(Available data begins)

(* ===== verification/Bytes.v ===== *)
(** * Bytes of memory

    A memory is a map from addresses to bytes.  This file has the lists of bytes
    read from and stored into one, and the 16- and 32-bit integers in it, least
    significant byte first. *)

From S2P Require Import Prelude.

Definition mem_bytes (m : Z -> Z) (a sz : Z) : list Z := map (fun i => m (a + i)) (seqZ 0 sz).

Lemma mem_bytes_length m a sz : 0 <= sz -> Z.of_nat (length (mem_bytes m a sz)) = sz.
Proof. intros. unfold mem_bytes. rewrite length_map, length_seqZ. lia. Qed.

Lemma mem_bytes_lookup m a sz i : 0 <= i < sz -> mem_bytes m a sz !! Z.to_nat i = Some (m (a + i)).
Proof.
  intros Hi. unfold mem_bytes. rewrite list_lookup_fmap, lookup_seqZ_lt by lia. cbn. do 3 f_equal. lia.
Qed.

Lemma mem_bytes_drop m a sz k : 0 <= k <= sz -> drop (Z.to_nat k) (mem_bytes m a sz) = mem_bytes m (a + k) (sz - k).
Proof.
  intros Hk. apply list_eq. intros i. rewrite lookup_drop. destruct (decide (Z.of_nat i < sz - k)) as [Hi|Hi].
  - replace (Z.to_nat k + i)%nat with (Z.to_nat (k + Z.of_nat i)) by lia. rewrite mem_bytes_lookup by lia.
    replace i with (Z.to_nat (Z.of_nat i)) at 2 by lia. rewrite mem_bytes_lookup by lia. do 2 f_equal. lia.
  - rewrite !lookup_ge_None_2; [done|..]; apply Nat2Z.inj_le; rewrite mem_bytes_length by lia; lia.
Qed.

Lemma mem_bytes_same m m' a sz : (forall i, a <= i < a + sz -> m' i = m i) -> mem_bytes m' a sz = mem_bytes m a sz.
Proof. intros H. unfold mem_bytes. apply map_ext_in. intros i Hi%list_elem_of_In%elem_of_seqZ. apply H. lia. Qed.

Lemma mem_bytes_eq m a data :
  (forall i, 0 <= i < Z.of_nat (length data) -> data !! Z.to_nat i = Some (m (a + i))) ->
  mem_bytes m a (Z.of_nat (length data)) = data.
Proof.
  intros H. apply list_eq. intros i. destruct (decide (i < length data)%nat) as [Hi|Hi].
  - rewrite <- (Nat2Z.id i), mem_bytes_lookup by lia. by rewrite H by lia.
  - rewrite (lookup_ge_None_2 data) by lia. apply lookup_ge_None_2. apply Nat2Z.inj_le. rewrite mem_bytes_length; lia.
Qed.

(** ** Stores *)

Definition put_bytes (a : Z) (bs : list Z) (m : Z -> Z) : Z -> Z :=
  fun x => if bool_decide (a <= x) then default (m x) (bs !! Z.to_nat (x - a)) else m x.

Lemma put_bytes_nil a m x : put_bytes a [] m x = m x.
Proof. unfold put_bytes. by case_bool_decide. Qed.

Lemma put_bytes_in a bs m i b : bs !! Z.to_nat i = Some b -> 0 <= i -> put_bytes a bs m (a + i) = b.
Proof. intros E Hi. unfold put_bytes. rewrite bool_decide_true by lia. replace (a + i - a) with i by lia. by rewrite E. Qed.

Lemma put_bytes_out a bs m x : ~ (a <= x < a + Z.of_nat (length bs)) -> put_bytes a bs m x = m x.
Proof. intros H. unfold put_bytes. case_bool_decide; [|done]. rewrite lookup_ge_None_2 by lia. done. Qed.

Lemma put_bytes_ext a bs m m' x : m x = m' x -> put_bytes a bs m x = put_bytes a bs m' x.
Proof. intros E. unfold put_bytes. rewrite E. done. Qed.

Lemma put_bytes_mem a m' b sz m x :
  0 <= sz -> put_bytes a (mem_bytes m' b sz) m x = if bool_decide (a <= x < a + sz) then m' (b + (x - a)) else m x.
Proof.
  intros Hs. case_bool_decide as H.
  - replace x with (a + (x - a)) at 1 by lia. apply put_bytes_in; [|lia]. by rewrite mem_bytes_lookup by lia.
  - apply put_bytes_out. by rewrite mem_bytes_length.
Qed.

Lemma mem_bytes_put a bs m : mem_bytes (put_bytes a bs m) a (Z.of_nat (length bs)) = bs.
Proof.
  apply mem_bytes_eq. intros i Hi. destruct (lookup_lt_is_Some_2 bs (Z.to_nat i)) as [b Hb]; [lia|].
  rewrite Hb. f_equal. symmetry. apply put_bytes_in; [done|lia].
Qed.

(** ** Integers *)

(** The bytes of a 32-bit integer, least significant first. *)
Definition word_bytes (x : Z) : list Z :=
  [Z.land x 255; Z.land (Z.shiftr x 8) 255; Z.land (Z.shiftr x 16) 255; Z.land (Z.shiftr x 24) 255].

Definition word_at (m : Z -> Z) (a : Z) : Z :=
  m a + Z.shiftl (m (a + 1)) 8 + Z.shiftl (m (a + 2)) 16 + Z.shiftl (m (a + 3)) 24.

Definition half_at (m : Z -> Z) (a : Z) : Z := m a + Z.shiftl (m (a + 1)) 8.

Lemma word_bytes_sum x : 0 <= x < 2 ^ 32 ->
  Z.land x 255 + Z.shiftl (Z.land (Z.shiftr x 8) 255) 8 + Z.shiftl (Z.land (Z.shiftr x 16) 255) 16 + Z.shiftl (Z.land (Z.shiftr x 24) 255) 24 = x.
Proof.
  intros Hx. rewrite !Z.shiftr_div_pow2, !Z.shiftl_mul_pow2 by lia. change 255 with (Z.ones 8). rewrite !Z.land_ones by lia.
  change (2 ^ 8) with 256. change (2 ^ 16) with (256 * 256). change (2 ^ 24) with (256 * 256 * 256). change (2 ^ 32) with (256 * 256 * 256 * 256) in Hx.
  rewrite <- !Z.div_div by lia. set (a := x `div` 256). set (b := a `div` 256). set (c := b `div` 256).
  pose proof (Z.div_mod x 256 ltac:(lia)). pose proof (Z.div_mod a 256 ltac:(lia)). pose proof (Z.div_mod b 256 ltac:(lia)).
  pose proof (Z.mod_pos_bound x 256 ltac:(lia)). pose proof (Z.mod_pos_bound a 256 ltac:(lia)). pose proof (Z.mod_pos_bound b 256 ltac:(lia)).
  rewrite (Z.mod_small c 256) by lia. lia.
Qed.

(** A store of a word, and what it leaves. *)
Definition put_word (a x : Z) (m : Z -> Z) : Z -> Z := put_bytes a (word_bytes (u32 x)) m.

Lemma word_at_bytes m a x :
  0 <= x < 256 -> (forall j b, word_bytes x !! j = Some b -> m (a + Z.of_nat j) = b) -> word_at m a = x.
Proof.
  intros Hx H. unfold word_at. pose proof (H 0%nat _ eq_refl) as H0. pose proof (H 1%nat _ eq_refl) as H1.
  pose proof (H 2%nat _ eq_refl) as H2. pose proof (H 3%nat _ eq_refl) as H3. 
  change (Z.of_nat 0) with 0 in H0. change (Z.of_nat 1) with 1 in H1. change (Z.of_nat 2) with 2 in H2.
  change (Z.of_nat 3) with 3 in H3. rewrite Z.add_0_r in H0. rewrite H0, H1, H2, H3. rewrite !(Z.shiftr_div_pow2 x) by lia.
  change (2 ^ 8) with 256. change (2 ^ 16) with 65536. change (2 ^ 24) with 16777216.
  rewrite !(Z.div_small x) by lia.
  change 255 with (Z.ones 8). rewrite (Z.land_ones x) by lia. change (2 ^ 8) with 256. rewrite Z.mod_small by lia. rewrite !Z.land_0_l, !Z.shiftl_0_l. lia.
Qed.

Lemma word_at_ext m m' a : (forall i, a <= i < a + 4 -> m' i = m i) -> word_at m' a = word_at m a.
Proof. intros H. unfold word_at. by rewrite !H by lia. Qed.

Lemma put_word_eq a x m : word_at (put_word a x m) a = u32 x.
Proof.
  unfold word_at, put_word. pose proof (word_bytes_sum (u32 x) (uwrap_range 32 x ltac:(lia))) as H.
  assert (B : forall i b, word_bytes (u32 x) !! Z.to_nat i = Some b -> 0 <= i -> put_bytes a (word_bytes (u32 x)) m (a + i) = b)
    by (intros; by apply put_bytes_in).
  pose proof (B 0 _ eq_refl ltac:(lia)) as B0. rewrite Z.add_0_r in B0.
  rewrite B0, (B 1 _ eq_refl), (B 2 _ eq_refl), (B 3 _ eq_refl) by lia. exact H.
Qed.

Lemma put_word_ne a x m i : ~ (a <= i < a + 4) -> put_word a x m i = m i.
Proof. intros H. apply put_bytes_out. exact H. Qed.

Lemma word_at_shift m m' a delta : (forall i, a <= i < a + 4 -> m' (i + delta) = m i) -> word_at m' (a + delta) = word_at m a.
Proof.
  intros H. unfold word_at. replace (a + delta + 1) with (a + 1 + delta) by lia. replace (a + delta + 2) with (a + 2 + delta) by lia.
  replace (a + delta + 3) with (a + 3 + delta) by lia. by rewrite !H by lia.
Qed.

(Available data ends)

Aim of the task:
Please, from the material above, copy only the lines from the line with "(forall i, 0" up to and including the line with "Lemma put_bytes_ext a", exactly as written.

Answer to the problem:
  (forall i, 0 <= i < Z.of_nat (length data) -> data !! Z.to_nat i = Some (m (a + i))) ->
  mem_bytes m a (Z.of_nat (length data)) = data.
Proof.
  intros H. apply list_eq. intros i. destruct (decide (i < length data)%nat) as [Hi|Hi].
  - rewrite <- (Nat2Z.id i), mem_bytes_lookup by lia. by rewrite H by lia.
  - rewrite (lookup_ge_None_2 data) by lia. apply lookup_ge_None_2. apply Nat2Z.inj_le. rewrite mem_bytes_length; lia.
Qed.

(** ** Stores *)

Definition put_bytes (a : Z) (bs : list Z) (m : Z -> Z) : Z -> Z :=
  fun x => if bool_decide (a <= x) then default (m x) (bs !! Z.to_nat (x - a)) else m x.

Lemma put_bytes_nil a m x : put_bytes a [] m x = m x.
Proof. unfold put_bytes. by case_bool_decide. Qed.

Lemma put_bytes_in a bs m i b : bs !! Z.to_nat i = Some b -> 0 <= i -> put_bytes a bs m (a + i) = b.
Proof. intros E Hi. unfold put_bytes. rewrite bool_decide_true by lia. replace (a + i - a) with i by lia. by rewrite E. Qed.

Lemma put_bytes_out a bs m x : ~ (a <= x < a + Z.of_nat (length bs)) -> put_bytes a bs m x = m x.
Proof. intros H. unfold put_bytes. case_bool_decide; [|done]. rewrite lookup_ge_None_2 by lia. done. Qed.

Lemma put_bytes_ext a bs m m' x : m x = m' x -> put_bytes a bs m x = put_bytes a bs m' x.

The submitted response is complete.